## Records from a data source
============

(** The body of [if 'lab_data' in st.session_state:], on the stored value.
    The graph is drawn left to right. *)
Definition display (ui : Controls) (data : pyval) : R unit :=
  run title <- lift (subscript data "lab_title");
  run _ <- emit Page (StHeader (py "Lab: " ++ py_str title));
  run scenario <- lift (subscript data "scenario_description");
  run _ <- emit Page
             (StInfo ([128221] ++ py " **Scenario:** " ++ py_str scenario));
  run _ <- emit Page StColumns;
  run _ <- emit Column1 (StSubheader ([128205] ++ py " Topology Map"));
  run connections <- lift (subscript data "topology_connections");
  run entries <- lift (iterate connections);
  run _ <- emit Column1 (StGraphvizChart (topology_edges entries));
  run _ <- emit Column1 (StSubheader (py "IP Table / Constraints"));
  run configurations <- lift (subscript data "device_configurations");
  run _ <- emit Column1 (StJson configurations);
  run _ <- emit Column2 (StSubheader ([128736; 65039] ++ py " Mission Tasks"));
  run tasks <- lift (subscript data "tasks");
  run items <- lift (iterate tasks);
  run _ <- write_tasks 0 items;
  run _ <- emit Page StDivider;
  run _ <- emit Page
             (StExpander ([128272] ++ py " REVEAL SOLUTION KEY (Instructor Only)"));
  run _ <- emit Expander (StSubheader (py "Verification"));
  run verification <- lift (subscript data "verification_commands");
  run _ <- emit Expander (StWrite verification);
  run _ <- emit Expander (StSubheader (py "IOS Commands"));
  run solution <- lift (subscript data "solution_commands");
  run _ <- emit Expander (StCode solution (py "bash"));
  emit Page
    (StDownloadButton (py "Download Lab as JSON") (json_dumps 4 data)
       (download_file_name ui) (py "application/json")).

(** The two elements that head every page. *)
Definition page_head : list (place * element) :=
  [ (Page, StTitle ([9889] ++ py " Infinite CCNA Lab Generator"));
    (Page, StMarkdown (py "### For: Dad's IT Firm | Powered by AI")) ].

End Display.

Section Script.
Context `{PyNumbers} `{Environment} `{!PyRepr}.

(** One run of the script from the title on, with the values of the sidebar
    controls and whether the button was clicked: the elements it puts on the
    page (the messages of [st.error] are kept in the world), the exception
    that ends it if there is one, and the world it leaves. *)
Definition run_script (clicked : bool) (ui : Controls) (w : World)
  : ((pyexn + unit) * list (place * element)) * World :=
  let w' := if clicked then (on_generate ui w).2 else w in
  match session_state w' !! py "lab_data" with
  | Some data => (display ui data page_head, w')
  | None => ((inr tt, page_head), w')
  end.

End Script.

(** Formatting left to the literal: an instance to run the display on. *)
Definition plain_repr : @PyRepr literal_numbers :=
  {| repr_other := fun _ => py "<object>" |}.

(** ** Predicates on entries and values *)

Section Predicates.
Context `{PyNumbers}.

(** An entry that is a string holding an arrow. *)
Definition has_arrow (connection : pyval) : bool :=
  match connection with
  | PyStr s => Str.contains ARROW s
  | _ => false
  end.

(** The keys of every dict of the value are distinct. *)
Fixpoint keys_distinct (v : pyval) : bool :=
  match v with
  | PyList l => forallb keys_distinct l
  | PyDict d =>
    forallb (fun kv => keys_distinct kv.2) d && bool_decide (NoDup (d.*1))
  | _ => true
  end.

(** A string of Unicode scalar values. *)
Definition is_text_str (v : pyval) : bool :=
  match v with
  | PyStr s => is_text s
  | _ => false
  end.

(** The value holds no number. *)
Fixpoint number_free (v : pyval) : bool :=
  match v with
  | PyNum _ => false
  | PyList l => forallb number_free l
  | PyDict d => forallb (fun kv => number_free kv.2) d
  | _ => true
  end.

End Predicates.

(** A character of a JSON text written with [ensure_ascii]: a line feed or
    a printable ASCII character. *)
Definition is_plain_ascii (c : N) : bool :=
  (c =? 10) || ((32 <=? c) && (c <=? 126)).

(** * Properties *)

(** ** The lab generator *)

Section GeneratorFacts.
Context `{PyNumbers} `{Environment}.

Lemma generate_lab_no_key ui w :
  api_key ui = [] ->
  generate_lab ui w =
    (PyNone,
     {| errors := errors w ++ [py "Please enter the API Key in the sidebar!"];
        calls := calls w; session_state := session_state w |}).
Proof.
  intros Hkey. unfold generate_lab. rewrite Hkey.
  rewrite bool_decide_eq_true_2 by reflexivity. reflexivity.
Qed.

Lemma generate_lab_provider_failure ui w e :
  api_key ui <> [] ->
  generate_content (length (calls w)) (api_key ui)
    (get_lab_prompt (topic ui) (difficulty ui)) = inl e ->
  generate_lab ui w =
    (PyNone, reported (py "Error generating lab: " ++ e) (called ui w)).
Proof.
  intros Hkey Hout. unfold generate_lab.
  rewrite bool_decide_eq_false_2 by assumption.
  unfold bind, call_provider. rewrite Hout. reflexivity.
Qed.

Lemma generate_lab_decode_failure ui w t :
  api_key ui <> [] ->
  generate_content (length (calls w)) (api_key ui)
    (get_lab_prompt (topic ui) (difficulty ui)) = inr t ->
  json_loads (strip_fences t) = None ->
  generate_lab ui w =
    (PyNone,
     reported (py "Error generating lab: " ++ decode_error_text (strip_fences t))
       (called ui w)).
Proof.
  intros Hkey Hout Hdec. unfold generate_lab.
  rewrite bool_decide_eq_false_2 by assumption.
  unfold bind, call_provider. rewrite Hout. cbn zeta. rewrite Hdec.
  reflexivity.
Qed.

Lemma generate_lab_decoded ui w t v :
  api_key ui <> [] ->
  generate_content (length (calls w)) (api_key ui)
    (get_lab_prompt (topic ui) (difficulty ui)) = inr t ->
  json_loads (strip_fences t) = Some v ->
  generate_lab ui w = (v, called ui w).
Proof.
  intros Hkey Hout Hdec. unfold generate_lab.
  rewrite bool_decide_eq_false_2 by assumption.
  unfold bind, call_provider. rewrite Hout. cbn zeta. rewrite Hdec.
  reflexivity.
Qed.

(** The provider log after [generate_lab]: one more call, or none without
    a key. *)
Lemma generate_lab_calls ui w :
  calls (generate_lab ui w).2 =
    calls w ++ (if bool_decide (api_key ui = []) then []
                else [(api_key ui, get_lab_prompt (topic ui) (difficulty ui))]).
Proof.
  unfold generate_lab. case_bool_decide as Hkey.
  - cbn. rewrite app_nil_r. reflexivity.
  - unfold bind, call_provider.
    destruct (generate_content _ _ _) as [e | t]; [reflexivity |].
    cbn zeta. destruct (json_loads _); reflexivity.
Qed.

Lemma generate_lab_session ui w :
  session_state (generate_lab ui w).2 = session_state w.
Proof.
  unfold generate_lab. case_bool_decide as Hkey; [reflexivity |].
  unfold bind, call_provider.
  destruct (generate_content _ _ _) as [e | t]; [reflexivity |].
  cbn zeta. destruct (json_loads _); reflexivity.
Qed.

============

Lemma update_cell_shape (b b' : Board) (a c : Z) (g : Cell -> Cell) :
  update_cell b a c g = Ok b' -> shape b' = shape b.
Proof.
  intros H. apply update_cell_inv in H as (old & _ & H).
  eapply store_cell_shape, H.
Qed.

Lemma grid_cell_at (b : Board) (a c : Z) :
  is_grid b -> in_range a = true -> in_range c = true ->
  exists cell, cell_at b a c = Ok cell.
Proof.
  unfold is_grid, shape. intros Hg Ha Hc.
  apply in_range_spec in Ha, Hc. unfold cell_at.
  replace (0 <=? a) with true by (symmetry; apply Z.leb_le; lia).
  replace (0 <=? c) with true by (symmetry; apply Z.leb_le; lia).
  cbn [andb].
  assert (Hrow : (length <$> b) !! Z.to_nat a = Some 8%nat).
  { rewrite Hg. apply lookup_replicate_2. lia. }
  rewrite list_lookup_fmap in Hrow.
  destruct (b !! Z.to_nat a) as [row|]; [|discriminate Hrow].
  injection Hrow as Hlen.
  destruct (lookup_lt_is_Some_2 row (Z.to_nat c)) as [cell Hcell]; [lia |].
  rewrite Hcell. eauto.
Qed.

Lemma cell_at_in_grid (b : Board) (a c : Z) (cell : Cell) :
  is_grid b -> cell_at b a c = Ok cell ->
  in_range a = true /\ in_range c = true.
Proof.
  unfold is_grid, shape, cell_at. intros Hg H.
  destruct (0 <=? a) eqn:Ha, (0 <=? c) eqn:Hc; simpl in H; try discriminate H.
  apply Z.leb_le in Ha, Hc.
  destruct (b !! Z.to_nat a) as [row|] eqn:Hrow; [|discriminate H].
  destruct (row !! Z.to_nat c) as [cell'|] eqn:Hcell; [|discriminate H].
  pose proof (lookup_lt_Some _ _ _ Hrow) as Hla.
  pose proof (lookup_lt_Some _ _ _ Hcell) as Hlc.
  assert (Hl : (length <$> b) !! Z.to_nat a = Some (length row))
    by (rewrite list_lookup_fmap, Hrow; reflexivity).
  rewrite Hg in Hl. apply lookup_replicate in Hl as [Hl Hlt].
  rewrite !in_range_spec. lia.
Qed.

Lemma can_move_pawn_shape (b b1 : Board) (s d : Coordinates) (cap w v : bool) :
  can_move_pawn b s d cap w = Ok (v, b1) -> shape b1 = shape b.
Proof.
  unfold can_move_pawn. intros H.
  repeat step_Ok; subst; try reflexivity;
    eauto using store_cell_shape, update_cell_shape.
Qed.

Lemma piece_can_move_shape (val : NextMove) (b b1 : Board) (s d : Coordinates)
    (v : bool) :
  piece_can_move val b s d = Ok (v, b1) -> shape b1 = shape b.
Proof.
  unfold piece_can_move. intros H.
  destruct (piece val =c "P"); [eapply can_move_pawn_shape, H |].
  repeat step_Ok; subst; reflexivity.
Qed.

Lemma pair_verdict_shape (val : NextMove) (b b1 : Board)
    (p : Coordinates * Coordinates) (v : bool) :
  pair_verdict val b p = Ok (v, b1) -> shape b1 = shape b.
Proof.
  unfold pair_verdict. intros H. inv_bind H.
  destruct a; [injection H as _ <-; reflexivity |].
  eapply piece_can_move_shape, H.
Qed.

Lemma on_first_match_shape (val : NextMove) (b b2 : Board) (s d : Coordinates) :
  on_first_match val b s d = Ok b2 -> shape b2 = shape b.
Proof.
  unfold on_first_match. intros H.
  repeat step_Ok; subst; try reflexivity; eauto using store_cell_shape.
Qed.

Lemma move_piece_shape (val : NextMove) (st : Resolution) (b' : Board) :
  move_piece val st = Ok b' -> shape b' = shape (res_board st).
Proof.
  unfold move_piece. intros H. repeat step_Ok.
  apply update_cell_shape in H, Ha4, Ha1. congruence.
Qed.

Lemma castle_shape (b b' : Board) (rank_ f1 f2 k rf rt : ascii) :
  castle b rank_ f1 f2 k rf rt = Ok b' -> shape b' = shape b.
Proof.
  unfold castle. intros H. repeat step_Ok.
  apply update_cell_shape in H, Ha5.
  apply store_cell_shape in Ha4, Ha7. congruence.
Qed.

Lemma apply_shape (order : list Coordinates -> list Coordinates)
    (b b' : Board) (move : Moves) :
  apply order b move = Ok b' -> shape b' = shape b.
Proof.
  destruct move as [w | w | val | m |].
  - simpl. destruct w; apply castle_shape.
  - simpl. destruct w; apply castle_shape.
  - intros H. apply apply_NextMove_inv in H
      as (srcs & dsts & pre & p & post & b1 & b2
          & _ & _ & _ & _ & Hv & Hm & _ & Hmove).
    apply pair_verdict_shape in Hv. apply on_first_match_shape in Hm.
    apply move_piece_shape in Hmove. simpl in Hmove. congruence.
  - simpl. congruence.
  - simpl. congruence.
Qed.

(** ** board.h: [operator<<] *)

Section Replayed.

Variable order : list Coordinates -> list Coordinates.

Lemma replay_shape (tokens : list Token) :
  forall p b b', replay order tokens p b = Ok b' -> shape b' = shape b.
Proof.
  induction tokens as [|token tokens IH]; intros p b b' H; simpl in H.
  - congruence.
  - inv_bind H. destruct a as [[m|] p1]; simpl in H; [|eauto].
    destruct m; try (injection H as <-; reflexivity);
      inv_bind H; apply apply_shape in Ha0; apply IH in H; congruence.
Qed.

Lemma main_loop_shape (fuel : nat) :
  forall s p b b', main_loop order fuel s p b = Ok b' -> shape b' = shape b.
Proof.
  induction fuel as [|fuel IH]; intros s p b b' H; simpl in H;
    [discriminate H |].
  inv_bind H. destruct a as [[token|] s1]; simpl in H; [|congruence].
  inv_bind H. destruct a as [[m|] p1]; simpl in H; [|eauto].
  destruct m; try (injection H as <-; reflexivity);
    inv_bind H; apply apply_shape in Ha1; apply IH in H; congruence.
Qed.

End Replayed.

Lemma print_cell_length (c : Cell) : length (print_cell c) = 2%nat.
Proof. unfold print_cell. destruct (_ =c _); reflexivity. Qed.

============

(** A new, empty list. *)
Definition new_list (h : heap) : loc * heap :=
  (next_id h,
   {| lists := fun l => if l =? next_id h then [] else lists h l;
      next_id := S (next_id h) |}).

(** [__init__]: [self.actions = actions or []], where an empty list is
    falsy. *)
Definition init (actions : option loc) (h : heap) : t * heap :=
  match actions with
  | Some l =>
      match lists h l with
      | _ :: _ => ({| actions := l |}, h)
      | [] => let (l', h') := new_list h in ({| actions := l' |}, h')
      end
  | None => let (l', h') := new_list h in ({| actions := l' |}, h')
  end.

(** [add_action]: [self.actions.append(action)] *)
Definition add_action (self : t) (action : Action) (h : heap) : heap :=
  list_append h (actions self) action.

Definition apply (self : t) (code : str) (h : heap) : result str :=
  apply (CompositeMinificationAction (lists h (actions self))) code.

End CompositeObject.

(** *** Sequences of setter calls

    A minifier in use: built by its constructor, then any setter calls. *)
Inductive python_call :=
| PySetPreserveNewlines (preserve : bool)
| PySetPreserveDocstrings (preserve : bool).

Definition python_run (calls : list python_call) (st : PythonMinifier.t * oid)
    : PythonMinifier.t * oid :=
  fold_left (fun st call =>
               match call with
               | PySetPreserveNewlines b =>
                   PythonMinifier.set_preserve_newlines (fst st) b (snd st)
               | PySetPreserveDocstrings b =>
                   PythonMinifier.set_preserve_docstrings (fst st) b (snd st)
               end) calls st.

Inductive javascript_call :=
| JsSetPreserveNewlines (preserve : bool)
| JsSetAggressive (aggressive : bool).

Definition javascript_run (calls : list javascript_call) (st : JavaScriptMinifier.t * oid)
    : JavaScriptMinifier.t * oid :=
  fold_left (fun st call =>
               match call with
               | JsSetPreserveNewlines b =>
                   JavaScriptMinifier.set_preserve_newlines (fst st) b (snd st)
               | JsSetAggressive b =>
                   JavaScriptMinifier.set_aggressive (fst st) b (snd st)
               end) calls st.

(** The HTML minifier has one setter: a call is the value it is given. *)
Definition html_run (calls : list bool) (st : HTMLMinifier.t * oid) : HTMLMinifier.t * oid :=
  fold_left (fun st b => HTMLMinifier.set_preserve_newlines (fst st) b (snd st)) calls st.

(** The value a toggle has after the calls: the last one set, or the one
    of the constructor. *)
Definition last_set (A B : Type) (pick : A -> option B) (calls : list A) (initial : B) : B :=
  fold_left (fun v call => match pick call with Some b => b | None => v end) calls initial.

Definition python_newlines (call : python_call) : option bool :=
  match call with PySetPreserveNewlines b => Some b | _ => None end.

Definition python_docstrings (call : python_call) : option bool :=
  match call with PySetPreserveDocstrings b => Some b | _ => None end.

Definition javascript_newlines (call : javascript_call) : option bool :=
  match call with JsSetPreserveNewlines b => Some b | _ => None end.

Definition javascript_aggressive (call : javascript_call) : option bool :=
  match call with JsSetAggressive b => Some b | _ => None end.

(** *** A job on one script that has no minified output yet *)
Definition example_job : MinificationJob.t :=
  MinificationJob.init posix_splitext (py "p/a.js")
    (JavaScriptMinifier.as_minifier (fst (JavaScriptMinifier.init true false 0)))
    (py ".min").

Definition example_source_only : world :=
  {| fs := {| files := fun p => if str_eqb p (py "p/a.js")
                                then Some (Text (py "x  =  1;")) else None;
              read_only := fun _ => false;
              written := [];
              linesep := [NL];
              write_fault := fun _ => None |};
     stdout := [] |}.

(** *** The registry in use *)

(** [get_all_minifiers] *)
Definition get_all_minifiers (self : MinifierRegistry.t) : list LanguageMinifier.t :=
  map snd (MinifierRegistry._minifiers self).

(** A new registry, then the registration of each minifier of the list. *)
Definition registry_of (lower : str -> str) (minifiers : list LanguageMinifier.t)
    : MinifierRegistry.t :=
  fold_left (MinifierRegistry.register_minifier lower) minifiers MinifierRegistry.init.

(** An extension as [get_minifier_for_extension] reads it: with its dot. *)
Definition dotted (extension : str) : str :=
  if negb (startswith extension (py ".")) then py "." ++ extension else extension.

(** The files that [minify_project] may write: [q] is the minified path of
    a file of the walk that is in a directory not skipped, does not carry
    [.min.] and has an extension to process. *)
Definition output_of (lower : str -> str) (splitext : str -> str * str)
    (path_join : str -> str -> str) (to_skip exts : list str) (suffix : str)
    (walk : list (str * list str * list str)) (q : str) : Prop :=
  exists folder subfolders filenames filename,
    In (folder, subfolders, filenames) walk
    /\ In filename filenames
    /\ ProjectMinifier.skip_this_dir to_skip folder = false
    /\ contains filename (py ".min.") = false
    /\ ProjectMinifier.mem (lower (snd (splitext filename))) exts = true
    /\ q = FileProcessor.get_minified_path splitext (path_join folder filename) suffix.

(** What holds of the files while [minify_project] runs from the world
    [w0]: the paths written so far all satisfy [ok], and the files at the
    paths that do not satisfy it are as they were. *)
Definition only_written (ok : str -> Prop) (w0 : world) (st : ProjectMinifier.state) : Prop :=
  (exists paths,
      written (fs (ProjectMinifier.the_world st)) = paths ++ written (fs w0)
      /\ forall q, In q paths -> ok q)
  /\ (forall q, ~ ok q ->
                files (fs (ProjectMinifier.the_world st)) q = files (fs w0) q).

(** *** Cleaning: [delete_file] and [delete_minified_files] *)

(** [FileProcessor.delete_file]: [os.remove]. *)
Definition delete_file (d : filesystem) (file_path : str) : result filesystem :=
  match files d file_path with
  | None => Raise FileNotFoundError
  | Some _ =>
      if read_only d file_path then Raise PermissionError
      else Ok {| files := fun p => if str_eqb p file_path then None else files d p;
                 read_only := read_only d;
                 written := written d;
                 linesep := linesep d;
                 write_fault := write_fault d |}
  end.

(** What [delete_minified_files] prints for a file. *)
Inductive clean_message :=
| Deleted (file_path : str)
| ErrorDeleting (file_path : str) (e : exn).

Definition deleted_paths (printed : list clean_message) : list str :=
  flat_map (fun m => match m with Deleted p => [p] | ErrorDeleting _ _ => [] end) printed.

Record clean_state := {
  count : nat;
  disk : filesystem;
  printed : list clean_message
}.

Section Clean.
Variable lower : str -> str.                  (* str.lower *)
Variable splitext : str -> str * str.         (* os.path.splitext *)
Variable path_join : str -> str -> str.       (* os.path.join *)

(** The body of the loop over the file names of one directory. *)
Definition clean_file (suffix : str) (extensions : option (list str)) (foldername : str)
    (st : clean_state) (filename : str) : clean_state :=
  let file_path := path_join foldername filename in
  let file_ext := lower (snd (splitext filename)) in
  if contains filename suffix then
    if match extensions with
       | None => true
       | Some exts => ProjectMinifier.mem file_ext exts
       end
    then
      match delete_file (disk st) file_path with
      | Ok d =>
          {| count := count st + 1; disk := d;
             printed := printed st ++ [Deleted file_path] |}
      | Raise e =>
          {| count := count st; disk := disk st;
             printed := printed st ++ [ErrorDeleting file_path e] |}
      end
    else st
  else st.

============

## Task instructions
Taking the lines above, repeat exactly those from the line that contains "intros Hkey. unfold" through the line that contains "Lemma generate_lab_decode_failure ui", and both of those lines as well. Include nothing else.

## Result of this task
  intros Hkey. unfold generate_lab. rewrite Hkey.
  rewrite bool_decide_eq_true_2 by reflexivity. reflexivity.
Qed.

Lemma generate_lab_provider_failure ui w e :
  api_key ui <> [] ->
  generate_content (length (calls w)) (api_key ui)
    (get_lab_prompt (topic ui) (difficulty ui)) = inl e ->
  generate_lab ui w =
    (PyNone, reported (py "Error generating lab: " ++ e) (called ui w)).
Proof.
  intros Hkey Hout. unfold generate_lab.
  rewrite bool_decide_eq_false_2 by assumption.
  unfold bind, call_provider. rewrite Hout. reflexivity.
Qed.

Lemma generate_lab_decode_failure ui w t :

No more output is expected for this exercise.